▶ What needs to be done: Will you return, word for word, only the lines from the top of the data below down to and including the one with "(** [CONTROL_ACK_KINDS] and"?

* * * * * * * * *

(* ===== verification/ControlWaiter.v ===== *)
(** * ControlWaiter: waiting for acknowledgements ([src/shared/control-waiter.ts]).

    [ControlAckWaiter] keeps, under a text key per acknowledgement, the promise
    that is waited for.  Promises are entries of a store: the id of a promise
    is its position.  The theorem is a refinement: the map of keys, with its
    timers, behaves as the plain specification in which an acknowledgement has
    at most one open promise. *)
From S2P Require Import Prelude.
From S2P Require Import Constants.
From S2P Require Import JsText.
From S2P Require Import JsValue.
#[local] Open Scope Z_scope.

(** A [Promise<void>] that the waiter made, and the key it was made for. *)
Abbreviation PromiseId := nat.
Record Promise := { promiseKey : jsstr; promiseOutcome : option (result ()) }.
#[export] Instance result_unit_eq_dec : EqDecision (result ()).
Proof. solve_decision. Defined.
#[export] Instance Promise_eq_dec : EqDecision Promise.
Proof. solve_decision. Defined.

(** [resolve] and [reject] of a promise: only the first call counts. *)
Definition settlePromise (r : result ()) (p : Promise) : Promise :=
  {| promiseKey := promiseKey p; promiseOutcome := Some (default r (promiseOutcome p)) |}.

(** The fields of [ControlAckWaiter] ([pending] is a [Map]; an entry has its
    timer as long as it is there), and the promises. *)
Record ControlAckWaiter := { pending : gmap jsstr PromiseId; waiterFailed : option jsstr; promises : list Promise }.

Definition newWaiter : ControlAckWaiter := {| pending := ∅; waiterFailed := None; promises := [] |}.

(** [controlTimeoutInput], which the constructor applies *)
Definition controlTimeoutInput (timeoutMs : jsval) : result Z :=
  match timeoutMs with
  | jint n => check (isIntegerIn 1 TRANSFER_CONTROL_TIMEOUT_MS (jint n)) "Control acknowledgement timeout is invalid.";; Ok n
  | _ => throw "Control acknowledgement timeout is invalid."
  end.

(** The result of [controlAckInput] *)
Record AckInput := { ackKey : jsstr; safeKind : jsstr; safeId : option Z }.

(** [CONTROL_ACK_KINDS] and [controlAckInput] *)
Definition CONTROL_ACK_KINDS : list jsstr := [js "ready"; js "file-ok"; js "all-done-ok"].
Definition controlAckInput (kind id : jsval) : result AckInput :=
  match kind with
  | JStr kind =>
    check (bool_decide (kind ∈ CONTROL_ACK_KINDS)) "Control acknowledgement type is invalid.";;
    if decide (kind = js "all-done-ok") then
      check (isUndefined id) "Control acknowledgement file id is invalid.";;
      Ok {| ackKey := kind; safeKind := kind; safeId := None |}
    else
      match id with
      | jint i =>
        check (isIntegerIn 0 255 (jint i)) "Control acknowledgement file id is invalid.";;
        Ok {| ackKey := kind ++ js ":" ++ jsInt i; safeKind := kind; safeId := Some i |}
      | _ => throw "Control acknowledgement file id is invalid."
      end
  | _ => throw "Control acknowledgement type is invalid."
  end.

Definition settleAt (p : PromiseId) (r : result ()) (w : ControlAckWaiter) : ControlAckWaiter :=
  {| pending := pending w; waiterFailed := waiterFailed w; promises := alter (settlePromise r) p (promises w) |}.
Definition forget (k : jsstr) (w : ControlAckWaiter) : ControlAckWaiter :=
  {| pending := delete k (pending w); waiterFailed := waiterFailed w; promises := promises w |}.

(** [mark] *)
Definition mark (kind id : jsval) (w : ControlAckWaiter) : result bool * ControlAckWaiter :=
  match controlAckInput kind id with
  | Err e => (Err e, w)
  | Ok a =>
    match pending w !! ackKey a with
    | None => (Ok false, w)
    | Some p => (Ok true, settleAt p (Ok ()) (forget (ackKey a) w))
    end
  end.

(** [wait]; a promise is appended to the store *)
Definition wait (kind id : jsval) (w : ControlAckWaiter) : result PromiseId * ControlAckWaiter :=
  match controlAckInput kind id with
  | Err e => (Err e, w)
  | Ok a =>
    let fresh := length (promises w) in
    match waiterFailed w with
    | Some e =>
      (Ok fresh, {| pending := pending w; waiterFailed := waiterFailed w;
                    promises := promises w ++ [{| promiseKey := ackKey a; promiseOutcome := Some (Err e) |}] |})
    | None =>
      match pending w !! ackKey a with
      | Some existing => (Ok existing, w)
      | None =>
        (Ok fresh, {| pending := <[ackKey a := fresh]> (pending w); waiterFailed := None;
                      promises := promises w ++ [{| promiseKey := ackKey a; promiseOutcome := None |}] |})
      end
    end
  end.

(** The message of the timer that [wait] sets. *)
Definition timeoutMessage (a : AckInput) : jsstr :=
  match safeId a with
  | None => js "Timed out waiting for " ++ safeKind a ++ js "."
  | Some id => js "Timed out waiting for " ++ safeKind a ++ js " for file " ++ jsInt id ++ js "."
  end.

(** That timer; it runs only while its entry is there, for whatever removes the
    entry also clears it. *)
Definition timeout (a : AckInput) (w : ControlAckWaiter) : ControlAckWaiter :=
  match pending w !! ackKey a with
  | None => w
  | Some p => settleAt p (Err (timeoutMessage a)) (forget (ackKey a) w)
  end.

(** [fail] *)
Definition rejectEntry (e : jsstr) (w : ControlAckWaiter) (entry : jsstr * PromiseId) : ControlAckWaiter :=
  forget entry.1 (settleAt entry.2 (Err e) w).
Definition fail (e : jsstr) (w : ControlAckWaiter) : ControlAckWaiter :=
  match waiterFailed w with
  | Some _ => w
  | None =>
    foldl (rejectEntry e) {| pending := pending w; waiterFailed := Some e; promises := promises w |} (map_to_list (pending w))
  end.

(** ** Specification *)

(** What is acknowledged. *)
Inductive Ack := AckReady (id : Z) | AckFileOk (id : Z) | AckAllDone.
#[export] Instance Ack_eq_dec : EqDecision Ack.
Proof. solve_decision. Defined.

Definition ackInput (a : Ack) : AckInput :=
  match a with
  | AckReady id => {| ackKey := js "ready:" ++ jsInt id; safeKind := js "ready"; safeId := Some id |}
  | AckFileOk id => {| ackKey := js "file-ok:" ++ jsInt id; safeKind := js "file-ok"; safeId := Some id |}
  | AckAllDone => {| ackKey := js "all-done-ok"; safeKind := js "all-done-ok"; safeId := None |}
  end.
Definition keyOf (a : Ack) : jsstr := ackKey (ackInput a).

(** The acknowledgement that the arguments name. *)
Definition namedAck (kind id : jsval) : option Ack :=
  match kind with
  | JStr k =>
    match id with
    | JUndefined => if decide (k = js "all-done-ok") then Some AckAllDone else None
    | jint i =>
      if negb (isIntegerIn 0 255 (jint i)) then None
      else if decide (k = js "ready") then Some (AckReady i) else if decide (k = js "file-ok") then Some (AckFileOk i) else None
    | _ => None
    end
  | _ => None
  end.

(** Promises with what they are for, in the order of their making, and whether
    the waiter has failed. *)
Record AckSpec := { broken : option jsstr; made : list (Ack * option (result ())) }.

Definition isOpen (a : Ack) (x : Ack * option (result ())) : Prop := x = (a, None).
#[export] Instance isOpen_dec a x : Decision (isOpen a x) := decide_rel (=) x (a, None).

Definition specSettle (a : Ack) (r : result ()) (s : AckSpec) : AckSpec :=
  {| broken := broken s; made := map (λ x, if decide (isOpen a x) then (a, Some r) else x) (made s) |}.

(** [mark] says whether the acknowledgement was waited for. *)
Definition specMark (a : Ack) (s : AckSpec) : bool * AckSpec := (bool_decide ((a, None) ∈ made s), specSettle a (Ok ()) s).
(** [wait] gives the open promise, or a new one, which has failed if the waiter has. *)
Definition specWait (a : Ack) (s : AckSpec) : nat * AckSpec :=
  match list_find (isOpen a) (made s) with
  | Some (p, _) => (p, s)
  | None => (length (made s), {| broken := broken s; made := made s ++ [(a, match broken s with Some e => Some (Err e) | None => None end)] |})
  end.
Definition specTimeout (a : Ack) (s : AckSpec) : AckSpec := specSettle a (Err (timeoutMessage (ackInput a))) s.
(** [fail] rejects whatever is open, once. *)
Definition specFail (e : jsstr) (s : AckSpec) : AckSpec :=
  match broken s with
  | Some _ => s
  | None => {| broken := Some e; made := map (λ x, (x.1, Some (default (Err e) x.2))) (made s) |}
  end.

(** A run: the calls of the methods and the timers that fire, with what the
    calls return. *)
Inductive Call := CallMark (kind id : jsval) | CallWait (kind id : jsval) | TimerFires (a : Ack) | CallFail (e : jsstr).
Inductive Return := Marked (b : bool) | Waited (p : nat) | Refused | Nothing.

Definition call (c : Call) (w : ControlAckWaiter) : Return * ControlAckWaiter :=
  match c with
  | CallMark kind id => let '(r, w) := mark kind id w in (match r with Ok b => Marked b | Err _ => Refused end, w)
  | CallWait kind id => let '(r, w) := wait kind id w in (match r with Ok p => Waited p | Err _ => Refused end, w)
  | TimerFires a => (Nothing, timeout (ackInput a) w)
  | CallFail e => (Nothing, fail e w)
  end.
Definition specCall (c : Call) (s : AckSpec) : Return * AckSpec :=
  match c with
  | CallMark kind id => match namedAck kind id with Some a => let '(b, s) := specMark a s in (Marked b, s) | None => (Refused, s) end
  | CallWait kind id => match namedAck kind id with Some a => let '(p, s) := specWait a s in (Waited p, s) | None => (Refused, s) end
  | TimerFires a => (Nothing, specTimeout a s)
  | CallFail e => (Nothing, specFail e s)
  end.

Fixpoint calls {S} (step : Call → S → Return * S) (cs : list Call) (s : S) : list Return * S :=
  match cs with
  | [] => ([], s)
  | c :: cs => let '(r, s) := step c s in let '(rs, s) := calls step cs s in (r :: rs, s)
  end.

(** ** Refinement *)

#[export] Instance keyOf_inj : Inj (=) (=) keyOf.
Proof.
  intros a b. unfold keyOf, ackInput. destruct a as [i|i|], b as [j|j|]; cbn [ackKey]; intros E; try done.
  - f_equal. by apply (inj (app (js "ready:"))), (inj jsInt) in E.
  - f_equal. by apply (inj (app (js "file-ok:"))), (inj jsInt) in E.
Qed.

Lemma controlAckInput_named kind id :
  match namedAck kind id with Some a => controlAckInput kind id = Ok (ackInput a) | None => ∃ e, controlAckInput kind id = Err e end.
Proof.
  unfold namedAck, controlAckInput. destruct kind as [| | | |k| | |]; try by eexists.
  destruct (decide (k = js "all-done-ok")) as [->|Ha].
  { cbn [check bool_decide]. rewrite bool_decide_true by (unfold CONTROL_ACK_KINDS; set_solver). cbn [check mbind result_bind].
    destruct id as [| | |[i| |]| | | |]; try by eexists. cbn [isUndefined]. destruct (isIntegerIn 0 255 (jint i)); by eexists. }
  destruct (decide (k = js "ready")) as [->|Hr].
  { rewrite bool_decide_true by (unfold CONTROL_ACK_KINDS; set_solver). destruct id as [| | |[i| |]| | | |]; try by eexists.
    destruct (isIntegerIn 0 255 (jint i)); [done|by eexists]. }
  destruct (decide (k = js "file-ok")) as [->|Hf].
  { rewrite bool_decide_true by (unfold CONTROL_ACK_KINDS; set_solver). destruct id as [| | |[i| |]| | | |]; try by eexists.
    destruct (isIntegerIn 0 255 (jint i)); [done|by eexists]. }
  rewrite bool_decide_false by (unfold CONTROL_ACK_KINDS; set_solver).
  destruct id as [| | |[i| |]| | | |]; try by eexists. destruct (negb (isIntegerIn 0 255 (jint i))); by eexists.
Qed.

Definition promiseOf (x : Ack * option (result ())) : Promise := {| promiseKey := keyOf x.1; promiseOutcome := x.2 |}.

Record refines (w : ControlAckWaiter) (s : AckSpec) : Prop := {
  rf_failed : waiterFailed w = broken s;
  rf_promises : promises w = map promiseOf (made s);
  rf_pending k p : pending w !! k = Some p ↔ ∃ a, k = keyOf a ∧ made s !! p = Some (a, None);
  rf_broken p a : is_Some (broken s) → made s !! p ≠ Some (a, None)
}.

Lemma open_pending w s a p : refines w s → made s !! p = Some (a, None) ↔ pending w !! keyOf a = Some p.
Proof.
  intros [_ _ Hp _]. rewrite Hp. split; [by exists a|]. by intros (b & ->%(inj keyOf) & Hb).
Qed.

Lemma no_open w s a p : refines w s → pending w !! keyOf a = None → made s !! p ≠ Some (a, None).
Proof. intros HR Hn Ho%(open_pending w). - by rewrite Hn in Ho. - done. Qed.

Lemma specSettle_none w s a r : refines w s → pending w !! keyOf a = None → specSettle a r s = s.
Proof.
  intros HR Hn. destruct s as [b l] eqn:Es. unfold specSettle. cbn. f_equal. rewrite <-(map_id l) at 2. apply map_ext_in. intros x Hx%list_elem_of_In.
  destruct (decide (isOpen a x)) as [->|]; [|done]. apply list_elem_of_lookup in Hx as [p Hp]. by destruct (no_open w _ a p HR Hn).
Qed.

(** Settling the open promise of an acknowledgement. *)
Lemma settle_refines w s a p r :
  refines w s → pending w !! keyOf a = Some p → refines (settleAt p r (forget (keyOf a) w)) (specSettle a r s).
Proof.
  intros HR Hp. pose proof (proj2 (open_pending w s a p HR) Hp) as Hm.
  assert (∀ q, made s !! q = Some (a, None) → q = p) as Hu.
  { intros q Hq%(open_pending w); [|done]. rewrite Hp in Hq. by injection Hq as ->. }
  destruct HR as [H1 H2 H3 H4]. split; cbn [settleAt forget specSettle pending waiterFailed promises broken made].
  - done.
  - rewrite H2. apply list_eq. intros q. rewrite list_lookup_alter, !list_lookup_fmap. destruct (decide (p = q)) as [<-|Hne].
    + rewrite Hm. cbn. by rewrite decide_True by done.
    + destruct (made s !! q) as [x|] eqn:Eq; [|done]. cbn. destruct (decide (isOpen a x)) as [->|]; [by destruct Hne; rewrite (Hu q)|done].
  - intros k q. rewrite lookup_delete_Some, H3. split.
    + intros (Hk & b & -> & Hb). exists b. split; [done|]. rewrite list_lookup_fmap, Hb. cbn. destruct (decide _) as [E|]; [|done].
      injection E as ->. done.
    + intros (b & -> & Hb). rewrite list_lookup_fmap in Hb. destruct (made s !! q) as [x|] eqn:Eq; cbn in Hb; [|done].
      destruct (decide (isOpen a x)); [done|]. injection Hb as ->. split; [intros ->%(inj keyOf); by destruct n|by exists b].
  - intros q b Hb. rewrite list_lookup_fmap. destruct (made s !! q) as [x|] eqn:Eq; cbn; [|done]. destruct (decide (isOpen a x)); [done|].
    intros [= ->]. by destruct (H4 q b).
Qed.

* * * * * * * * *

▶ Written solution:
(* ===== verification/ControlWaiter.v ===== *)
(** * ControlWaiter: waiting for acknowledgements ([src/shared/control-waiter.ts]).

    [ControlAckWaiter] keeps, under a text key per acknowledgement, the promise
    that is waited for.  Promises are entries of a store: the id of a promise
    is its position.  The theorem is a refinement: the map of keys, with its
    timers, behaves as the plain specification in which an acknowledgement has
    at most one open promise. *)
From S2P Require Import Prelude.
From S2P Require Import Constants.
From S2P Require Import JsText.
From S2P Require Import JsValue.
#[local] Open Scope Z_scope.

(** A [Promise<void>] that the waiter made, and the key it was made for. *)
Abbreviation PromiseId := nat.
Record Promise := { promiseKey : jsstr; promiseOutcome : option (result ()) }.
#[export] Instance result_unit_eq_dec : EqDecision (result ()).
Proof. solve_decision. Defined.
#[export] Instance Promise_eq_dec : EqDecision Promise.
Proof. solve_decision. Defined.

(** [resolve] and [reject] of a promise: only the first call counts. *)
Definition settlePromise (r : result ()) (p : Promise) : Promise :=
  {| promiseKey := promiseKey p; promiseOutcome := Some (default r (promiseOutcome p)) |}.

(** The fields of [ControlAckWaiter] ([pending] is a [Map]; an entry has its
    timer as long as it is there), and the promises. *)
Record ControlAckWaiter := { pending : gmap jsstr PromiseId; waiterFailed : option jsstr; promises : list Promise }.

Definition newWaiter : ControlAckWaiter := {| pending := ∅; waiterFailed := None; promises := [] |}.

(** [controlTimeoutInput], which the constructor applies *)
Definition controlTimeoutInput (timeoutMs : jsval) : result Z :=
  match timeoutMs with
  | jint n => check (isIntegerIn 1 TRANSFER_CONTROL_TIMEOUT_MS (jint n)) "Control acknowledgement timeout is invalid.";; Ok n
  | _ => throw "Control acknowledgement timeout is invalid."
  end.

(** The result of [controlAckInput] *)
Record AckInput := { ackKey : jsstr; safeKind : jsstr; safeId : option Z }.

(** [CONTROL_ACK_KINDS] and [controlAckInput] *)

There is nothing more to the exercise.